This homework is due on Apr 11, 2024 at 11:00pm. Please submit as a pdf file on Canvas.
For both problems in this homework, we will work with the
heart_disease_data
dataset, which is a simplified and
recoded version of a dataset available from kaggle. You can read about
the original dataset here: https://www.kaggle.com/datasets/kamilpytlak/personal-key-indicators-of-heart-disease?resource=download
The heart_disease_data
dataset contains 9 variables:
HeartDisease
(whether or not the participant has heart
disease), BMI
(body mass index),
PhysicalHealth
(how many days a month was their physical
health not good), MentalHealth
(how many days a month was
their mental health not good), ApproximateAge
(participants
age), SleepTime
(how many hours of sleep do they get in a
24-hour period), Smoking
(1-smoker, 0-nonsmoker),
AlcoholDrinking
(1-drinks alcohol, 0-does not drink),
PhysicalActivity
(1-did physical activity or exercise
during the past 30 days, 0-hardly any physical activity). Compared to
the original dataset, the columns ApproximateAge
,
Smoking
, AlcoholDrinking
, and
PhysicalActivity
have been converted into numeric columns
so they can be included in a PCA.
Note: This homework is about the contents of the plots. Don’t worry about styling. It’s OK to use the default theme and plot labeling.

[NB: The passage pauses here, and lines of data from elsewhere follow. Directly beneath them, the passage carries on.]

(** C1, amended: after a run there is at most one edge for each pair of
    nodes, in the graph held and in the graph written, however many
    relationships fall on the pair.  When a relationship falls on a
    recorded pair and brings a label that is not empty, the edge of the
    pair is given a new label and nothing else changes: that label if no
    text is read back from the edge, and otherwise the text read back, the
    two characters backslash and [n] (the line break of a dot label), and
    that label.  The edge is written with the label it is given.  The
    text read back from it is the label it is given, unless that begins
    with [<] and ends with [>]: pygraphviz keeps such a label as an HTML
    string and reads it back without the two brackets.  A label given on
    a recorded pair is kept as it is when the new label does not end with
    [>], so such labels accumulate in the order the relationships are
    met, as [a.c] and [b.c] do; with the files [<a>] and [<b>] the first
    label is read back as [a] and the edge ends with the label [a],
    backslash, [n], [<b>]. *)
Theorem one_edge_per_pair_with_accumulated_label :
  (∀ writable d subtasks reverse horizontal outfile pos_args self out,
     outcome (_execute writable d subtasks reverse horizontal outfile pos_args)
       = Ok (self, out) →
     edges_ok self ∧
     ∀ A B, edges_between (graph self) A B ≤ 1 ∧
            edges_between (written out) A B ≤ 1) ∧
  (∀ self src_name sink_name arrowhead l source sink,
     edges_ok self →
     node self src_name = Ok source → node self sink_name = Ok sink →
     (source, sink) ∈ _edges self → l ≠ "" →
     ∃ i e self' text,
       add_edge self src_name sink_name arrowhead (Some l) = Ok self' ∧
       edges_ok self' ∧
       find_edge (edges (graph self)) source sink = Some i ∧
       edges (graph self) !! i = Some e ∧ key_of e = (source, sink) ∧
       text = match attr_label e with
              | Some old => if String.eqb old "" then l
                            else old +:+ "\n" +:+ l
              | None => l
              end ∧
       edges (graph self') = <[i := set_label text e]> (edges (graph self)) ∧
       label_as_written (set_label text e) = Some text ∧
       attr_label (set_label text e) = Some (stored_label text) ∧
       (html_like text = false → stored_label text = text) ∧
       (html_like text = true →
        text = "<" +:+ stored_label text +:+ ">") ∧
       (last_char l ≠ Some ">"%char → html_like text = false) ∧
       _edges self' = _edges self ∧ nodes (graph self') = nodes (graph self)) ∧
  (∃ self out e,
     outcome (_execute all_writable grouped false false false None (Some []))
       = Ok (self, out) ∧
     edges (graph self) = [e] ∧ key_of e = ("pkg", "gen") ∧
     attr_label e = Some "a.c\nb.c" ∧ label_as_written e = Some "a.c\nb.c") ∧
  (∃ w self' e e',
     populate angled false false (Some ["pkg:a"]) = Ok w ∧
     edges (graph (cmd w)) = [e] ∧ key_of e = ("pkg", "gen") ∧
     attr_label e = Some "a" ∧ label_as_written e = Some "<a>" ∧
     add_edge (cmd w) "pkg:b" "gen" "" (Some "<b>") = Ok self' ∧
     edges (graph self') = [e'] ∧
     attr_label e' = Some "a\n<b>" ∧ label_as_written e' = Some "a\n<b>") ∧
  (∃ self out e,
     outcome (_execute all_writable angled false false false None (Some []))
       = Ok (self, out) ∧
     edges (graph self) = [e] ∧ key_of e = ("pkg", "gen") ∧
     attr_label e = Some "a\n<b>" ∧ label_as_written e = Some "a\n<b>").
Proof.
  split_and!.
  - intros writable d st rv hz outfile pos_args self out H.
    apply _execute_Ok in H as (w & dest & Hw & _ & -> & -> & _).
    pose proof (populate_edges_ok _ _ _ _ _ Hw) as Hok.
    split; [done|]. intros A B. split; [by apply edges_ok_between|].
    cbn [written]. destruct rv; [|by apply edges_ok_between].
    rewrite edges_between_reverse. by apply edges_ok_between.
  - intros self src_name sink_name arrowhead l source sink Hok Hs Hk Hin Hl.
    pose proof Hok as [Hkeys Hnd Hloop].
    assert (is_Some (find_edge (edges (graph self)) source sink)) as [i Hi].
    { apply find_edge_is_Some. by rewrite <-Hkeys. }
    pose proof (find_edge_Some _ _ _ _ Hi) as (e & He & Hkey).
    assert (source ≠ sink) as Hne.
    { apply list_elem_of_lookup_2, Hloop in He. unfold key_of in Hkey.
      congruence. }
    assert (truthy (Some l) = true) as Hl'.
    { simpl. by apply negb_true_iff, String.eqb_neq. }
    assert (add_edge self src_name sink_name arrowhead (Some l) =
            Ok (with_graph self
                  (set_edge_label (graph self) i
                     (new_label (existing_label (graph self) i) l)))) as Ha.
    { apply add_edge_Ok. exists source, sink. split; [done|]. split; [done|].
      right. right. left. eauto 10. }
    eexists i, e, _, _. split; [exact Ha|].
    split; [by eapply add_edge_edges_ok|].
    split; [done|]. split; [done|]. split; [done|]. split; [reflexivity|].
    rewrite <-new_label_cases.
    split_and!; try done.
    + simpl. unfold existing_label. rewrite He. simpl.
      by apply list_alter_insert.
    + apply label_as_written_set_label.
    + apply stored_label_plain.
    + apply stored_label_html.
    + intros Hlast. by apply new_label_plain.
  - eexists _, _, _. vm_compute. done.
  - eexists _, _, _, _. split; [vm_compute; reflexivity|].
    split; [vm_compute; reflexivity|]. split; [reflexivity|].
    split; [reflexivity|]. split; [reflexivity|].
    split; [vm_compute; reflexivity|].
    split; [vm_compute; reflexivity|]. split; reflexivity.
  - eexists _, _, _. vm_compute. done.
Qed.

Lemma one_edge_per_pair_with_accumulated_label_witness :
  ∃ self out,
    outcome (_execute all_writable grouped false false false None (Some []))
      = Ok (self, out) ∧
    edges_between (graph self) "pkg" "gen" ≤ 1.
Proof.
  eexists _, _. split; [vm_compute; reflexivity|].
  eapply (proj1 one_edge_per_pair_with_accumulated_label all_writable
            grouped false false false None (Some [])).
  vm_compute. reflexivity.
Defined.
(** [PolymarketConfig()]; the default of the chain id is
    [str(POLYGON_MAINNET)]. *)
Definition __init__ : L Config.PolymarketConfig :=
  let host := getenv_default "POLYMARKET_HOST" "https://clob.polymarket.com" in
  chain_id <- to_int (getenv_default "POLYMARKET_CHAIN_ID" "137") ;;
  private_key <- _get_private_key ;;
  proxy_address <- _get_proxy_address ;;
  signature_type <- _get_signature_type ;;
  max_order_size <- to_float (getenv_default "POLYMARKET_MAX_ORDER_SIZE" "1000.0") ;;
  connection_timeout <- to_int (getenv_default "POLYMARKET_CONNECTION_TIMEOUT" "30") ;;
  request_timeout <- to_int (getenv_default "POLYMARKET_REQUEST_TIMEOUT" "10") ;;
  max_retries <- to_int (getenv_default "POLYMARKET_MAX_RETRIES" "3") ;;
  ret {| Config.host := host;
         Config.chain_id := chain_id;
         Config.private_key := private_key;
         Config.proxy_address := proxy_address;
         Config.signature_type := signature_type;
         Config.max_order_size := max_order_size;
         Config.connection_timeout := connection_timeout;
         Config.request_timeout := request_timeout;
         Config.max_retries := max_retries |}.

End Loading.

End Environment.

(* ================================================================= *)
(** ** cli.py *)

Module Cli.
Import Py Re Trader.
Local Open Scope string_scope.

(** The namespace [parse_args] returns for the [trade] command.  The
    parser makes [token_id] a string and [price], [size] floats; the
    validator still tests the numbers against [None], so they are
    optional here.  [command] is [None] when no command was given. *)
Record Namespace : Type := {
  command : option string;
  token_id : string;
  price : option Q;
  size : option Q;
  side : string;
  dry_run : bool
}.

(** A number of the namespace as the value handed to the trader. *)
Definition as_value (x : option Q) : value :=
  match x with
  | Some q => Num q
  | None => NoneV
  end.
(** * here_v2: session state machine, risk assessor and outbound dispatcher

    A shallow embedding of the JavaScript services of the repository
    (config, prompts, onboarding, crisisDetection, journaling, redis,
    conversationEngine, messageHandler, proactiveMessaging and the
    webhook route) together with the properties stated about them.

    Conventions of the embedding
    - Text is a list of characters.  The model is exact on ASCII text:
      [toLowerCase] folds A-Z, [trim] strips tab, LF, VT, FF, CR and
      space.  Canned replies that carry an emoji hold its UTF-8 bytes.
    - The Redis store is a record of finite maps; store outages and the
      retry wrapper are not modelled (every store call succeeds).
    - Everything the services obtain from outside (the LLM, the message
      gateway, time zone, latencies) is bundled in a record [Env] that is
      passed explicitly, indexed by a call counter kept in the world.
    - [async] code is sequential code in a state-and-exception monad;
      only the webhook's idempotency check is modelled with explicit
      interleavings, since its claim is about them. *)

From Stdlib Require Import ZArith Ascii String List Bool Lia.
From stdpp Require Import base option list gmap strings.

Local Open Scope Z_scope.

(** ** JavaScript strings *)

Module JS.

Definition str := list ascii.

(** A literal of the source. *)
Definition lit (s : string) : str := list_ascii_of_string s.

Fixpoint str_eqb (a b : str) : bool :=
  match a, b with
  | [], [] => true
  | c :: a', d :: b' => Ascii.eqb c d && str_eqb a' b'
  | _, _ => false
  end.

(** [!s] for a string: only the empty string is falsy. *)
Definition falsy (s : str) : bool :=
  match s with [] => true | _ => false end.

Definition isUpper (c : ascii) : bool :=
  let n := nat_of_ascii c in (65 <=? n)%nat && (n <=? 90)%nat.

Definition isLower (c : ascii) : bool :=
  let n := nat_of_ascii c in (97 <=? n)%nat && (n <=? 122)%nat.

Definition isDigit (c : ascii) : bool :=
  let n := nat_of_ascii c in (48 <=? n)%nat && (n <=? 57)%nat.

Definition lowerChar (c : ascii) : ascii :=
  if isUpper c then ascii_of_nat (nat_of_ascii c + 32) else c.

Definition upperChar (c : ascii) : ascii :=
  if isLower c then ascii_of_nat (nat_of_ascii c - 32) else c.

Definition toLowerCase (s : str) : str := map lowerChar s.
Definition toUpperCase (s : str) : str := map upperChar s.

(** White space and line terminators, as [trim] and [\s] see them. *)
Definition isSpace (c : ascii) : bool :=
  let n := nat_of_ascii c in
  ((9 <=? n)%nat && (n <=? 13)%nat) || (n =? 32)%nat.

(** [\w] *)
Definition isWordChar (c : ascii) : bool :=
  isUpper c || isLower c || isDigit c || (nat_of_ascii c =? 95)%nat.

Fixpoint dropSpaces (s : str) : str :=
  match s with
  | c :: s' => if isSpace c then dropSpaces s' else s
  | [] => []
  end.

Definition trimStart (s : str) : str := dropSpaces s.
Definition trimEnd (s : str) : str := rev (dropSpaces (rev s)).
Definition trim (s : str) : str := trimEnd (trimStart s).

Fixpoint startsWith (s p : str) {struct p} : bool :=
  match p with
  | [] => true
  | c :: p' =>
      match s with
      | d :: s' => Ascii.eqb c d && startsWith s' p'
      | [] => false
      end
  end.

Fixpoint includes (s w : str) : bool :=
  startsWith s w ||
  match s with
  | [] => false
  | _ :: s' => includes s' w
  end.

(** [s.substring(a, b)] for [0 <= a <= b] and [s.substring(a)]. *)
Definition substring (s : str) (a b : nat) : str := take (b - a) (drop a s).
Definition substringFrom (s : str) (a : nat) : str := drop a s.

(** [s.lastIndexOf(w, pos)]: the largest index [k <= pos] at which [w]
    occurs in [s], and [-1] when there is none.  The scan runs over the
    suffixes of [s]; [i] is the index of the suffix at hand and [best]
    the last hit so far. *)
Fixpoint lastIndexOfFrom (s w : str) (i pos : nat) (best : Z) : Z :=
  let best' :=
    if (i <=? pos)%nat && startsWith s w then Z.of_nat i else best in
  match s with
  | [] => best'
  | _ :: s' => lastIndexOfFrom s' w (S i) pos best'
  end.

Definition lastIndexOf (s w : str) (pos : nat) : Z :=
  lastIndexOfFrom s w 0 pos (-1).

End JS.

Import JS.

(** ** config/index.js *)

Module Config.

Definition crisisKeywords : list str :=
  map lit
    [ "suicide"; "kill myself"; "end it all"; "want to die"; "hurt myself";
      "self harm"; "self-harm"; "can't go on"; "end my life";
      "no reason to live"; "better off dead"; "kill me" ]%string.

Definition INITIAL : nat := 0.
Definition ASK_NAME : nat := 1.
Definition ASK_REASON : nat := 2.
Definition ASK_CHECKIN : nat := 3.
Definition COMPLETE : nat := 4.

Definition journalPrefixes : list str := map lit [ "journal:"; "j:" ]%string.

Definition lockTTL : Z := 300.

End Config.

(** ** prompts/crisisPrompt.js *)

Definition containsCrisisKeyword (message : str) : bool :=
  if falsy message then false
  else
    let lowerMessage := toLowerCase message in
    existsb (fun keyword => includes lowerMessage (toLowerCase keyword))
            Config.crisisKeywords.

(** ** Data model (records as the services store them in Redis) *)

(** [user.stats] *)
Record Stats := mkStats {
  joinedAt : Z;
  lastActive : Z;
  messageCount : nat;
  journalCount : nat;
  streakDays : nat
}.

(** A profile under [user:<phone>].  Every field may be absent: a
    profile written by [updateUser] over a missing key holds only the
    fields of the update.  Preferences and the emotional-state summary
    play no part in the modelled services and are left out. *)
Record User := mkUser {
  name : option str;
  onboardingStage : option nat;
  stats : option Stats
}.

(** The object passed to [updateUser]: the fields it sets. *)
Record UserPatch := mkPatch {
  p_name : option str;
  p_stage : option nat;
  p_stats : option Stats
}.

Inductive Role := RoleUser | RoleAssistant.

Inductive MsgType :=
  TPlain | TProactive (triggerType : str) | TJournalPrompt.

(** An entry of [conversations:<phone>]. *)
Record Msg := mkMsg {
  role : Role;
  content : str;
  mtype : MsgType;
  timestamp : Z
}.

Record FollowUp := mkFollowUp {
  fuType : str;
  fuTime : Z;
  fuRiskLevel : str;
  fuScheduledAt : Z
}.
Lemma fit_gammas_tmp_idx (gammas : list float) (alpha : float)
      (tmp_idx : list float) (popt stds : float * float) :
  fit_gammas gammas alpha = Ok (tmp_idx, popt, stds) ->
  tmp_idx = map Fl.of_nat (seq 0 (length gammas)).
Proof.
  unfold fit_gammas. intros H. bind_inv H as fitted Hfit.
  destruct fitted as [p c]. inversion H; subst. reflexivity.
Qed.

Lemma calc_rho_delta_lengths (dists : fmat) (ratio : float) (rhos deltas : list float) :
  calc_rho_delta dists ratio = Ok (rhos, deltas) ->
  length rhos = length dists /\ length deltas = length dists.
Proof.
  unfold calc_rho_delta. intros H.
  bind_inv H as n2keep Hn. bind_inv H as floor Hfloor.
  bind_inv H as max_rho Hmax. bind_inv H as ds Hds. inversion H; subst. clear H.
  apply mapM_length in Hds.
  rewrite length_combine, length_seq, Nat.min_id in Hds.
  rewrite Hds. rewrite !length_map. split; reflexivity.
Qed.

(** What the first part of [db_clustering] computes. *)
Lemma db_centroids_Ok (matrix : fmat) (ratio : float)
      (dists : fmat) (gammas : list float) (pl : db_plotting) :
  db_centroids matrix ratio = Ok (dists, gammas, pl) ->
  length gammas = length dists /\
  gammas = map (fun '(r, d) => (r * d)%float) (combine (plot_rhos pl) (plot_deltas pl)) /\
  (exists popt stds,
      fit_gammas (rev (Fl.sort gammas)) 0.001%float
        = Ok (plot_tmp_idx pl, popt, stds) /\
      plot_tmp_idx pl = map Fl.of_nat (seq 0 (length gammas)) /\
      plot_uCI pl = map (fun x => _fn x (fst popt + fst stds)%float
                                        (snd popt + snd stds)%float)
                        (plot_tmp_idx pl)) /\
  plot_centroid_idx pl
    = np_where (map (fun '(g, u) => PrimFloat.leb u g) (combine gammas (plot_uCI pl))).
Proof.
  unfold db_centroids. intros H.
  bind_inv H as d0 Hd0. bind_inv H as mx Hmx. bind_inv H as rd Hrd.
  destruct rd as [rhos deltas]. bind_inv H as fitted Hfit.
  destruct fitted as [[tmp_idx popt] stds]. inversion H; subst. clear H. simpl.
  destruct (calc_rho_delta_lengths _ _ _ _ Hrd) as [Hr Hd].
  pose proof (fit_gammas_tmp_idx _ _ _ _ _ Hfit) as Htmp.
  rewrite length_rev, sort_length in Htmp.
  split; [rewrite length_map, length_combine, Hr, Hd, Nat.min_id; reflexivity|].
  split; [reflexivity|]. split; [|reflexivity].
  exists popt, stds. split; [exact Hfit|]. split; [exact Htmp | reflexivity].
Qed.



End DensityPeak.



(** ** Index assignment *)

Lemma list_set_length {A : Type} (a : list A) :
  forall i v, length (list_set a i v) = length a.
Proof.
  induction a as [|x a IH]; intros [|i] v; simpl; try reflexivity.
  rewrite IH. reflexivity.
Qed.

Lemma list_set_same {A : Type} (a : list A) :
  forall i v, i < length a -> nth_error (list_set a i v) i = Some v.
Proof.
  induction a as [|x a IH]; intros [|i] v Hi; simpl in *; try lia; [reflexivity|].
  apply IH. lia.
Qed.

Lemma list_set_other {A : Type} (a : list A) :
  forall i p v, p <> i -> nth_error (list_set a i v) p = nth_error a p.
Proof.
  induction a as [|x a IH]; intros [|i] [|p] v Hne; simpl; try reflexivity;
    try congruence.
  apply IH. congruence.
Qed.

Lemma list_set_In {A : Type} (a : list A) :
  forall i v z, In z (list_set a i v) -> In z a \/ z = v.
Proof.
  induction a as [|x a IH]; intros [|i] v z; simpl; try tauto.
  - intros [E|H]; [right; congruence | left; right; exact H].
  - intros [E|H]; [left; left; exact E|].
    destruct (IH _ _ _ H) as [H'|H']; [left; right; exact H' | right; exact H'].
Qed.
(** * fitscore-units-lib: unit conversion, metric classification and legacy migration

    A shallow embedding of the TypeScript/JavaScript sources of the library and
    the properties its specification states about them.

    Numbers.  A JavaScript [number] is an IEEE 754 binary64 value; it is
    modelled by Rocq's primitive [float], whose operations are the binary64
    operations with round-to-nearest-even, and whose literals are rounded to
    the nearest binary64 value exactly as JavaScript source literals are.
    [NaN] is the single value [nan].

    Strings.  A JavaScript string is modelled by the [string] of the bytes
    of its UTF-8 encoding, so that a string literal of this file denotes the
    JavaScript string with the same text; comparing two strings and searching
    one in another give the same answers on the encodings as on the strings.
    [trim] removes every ECMAScript white-space and line-terminator code
    point.  [toLowerCase] is given in full for strings of code points below
    U+0100, white space and the Kelvin sign (the one code point outside
    ASCII whose lower-case form is an ASCII letter); beyond, it follows the
    Unicode tables of the engine, which are a parameter of the development.

    Exceptions.  A function that can [throw] returns a [result].

    Two revisions of the units module are present in the repository:
    - module [Src]: the TypeScript source [units.ts] (src/unnamed/part_002,
      lines 1-194) and its build dist/units.js, with four unit families;
    - module [Dist]: the compiled units module that follows the formatting
      helpers in dist/formatting.js (lines 77-334), with nine unit families;
      it is the revision the test-suite src/src/__tests__/units.test.ts
      exercises.
    The conversion functions are textually the same in both; they are written
    once, over the table, in section [ConversionEngine]. *)

From Stdlib Require Import ZArith QArith Qabs Qpower List String Ascii Bool.
From Stdlib Require Import Lia Lra Psatz Floats.
From Stdlib Require Import DecimalString.
Import ListNotations.

Set Warnings "-inexact-float".

Local Open Scope list_scope.
Local Open Scope string_scope.

(** ** JavaScript values *)

(** A value of type [number | null | undefined]. *)
Inductive nullable_number :=
| JSnull
| JSundefined
| JSnumber (x : float).

(** The global [isNaN] on a number. *)
Definition isNaN (x : float) : bool := PrimFloat.is_nan x.

(** [a === b] and [a !== b] on numbers: IEEE equality, so that [NaN !== NaN]
    and [-0 === 0]. *)
Definition strict_eq (a b : float) : bool := PrimFloat.eqb a b.
Definition strict_neq (a b : float) : bool := negb (strict_eq a b).

(** [a !== b] on values of type [string | null]. *)
Definition opt_string_neq (a b : option string) : bool :=
  match a, b with
  | None, None => false
  | Some x, Some y => negb (String.eqb x y)
  | _, _ => true
  end.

heart_data <- read_csv("https://wilkelab.org/SDS375/datasets/heart_disease_data.csv")
Problem 1: (10 pts)
Perform a PCA of the numerical colums of the
heart_disease_data
dataset. Then make two plots, a rotation
plot of components 1 and 2 and a plot of the eigenvalues, showing the
amount of variance explained by the various components.
# your code here
# your code here
Problem 2: (10 pts) Make a scatter plot of PC 2 versus PC 1 and color by heart disease status. Then use the rotation plot from Problem 1 to describe the variables/factors by which we can separate the study participants with heart disease from the study participants without heart disease.
# your code here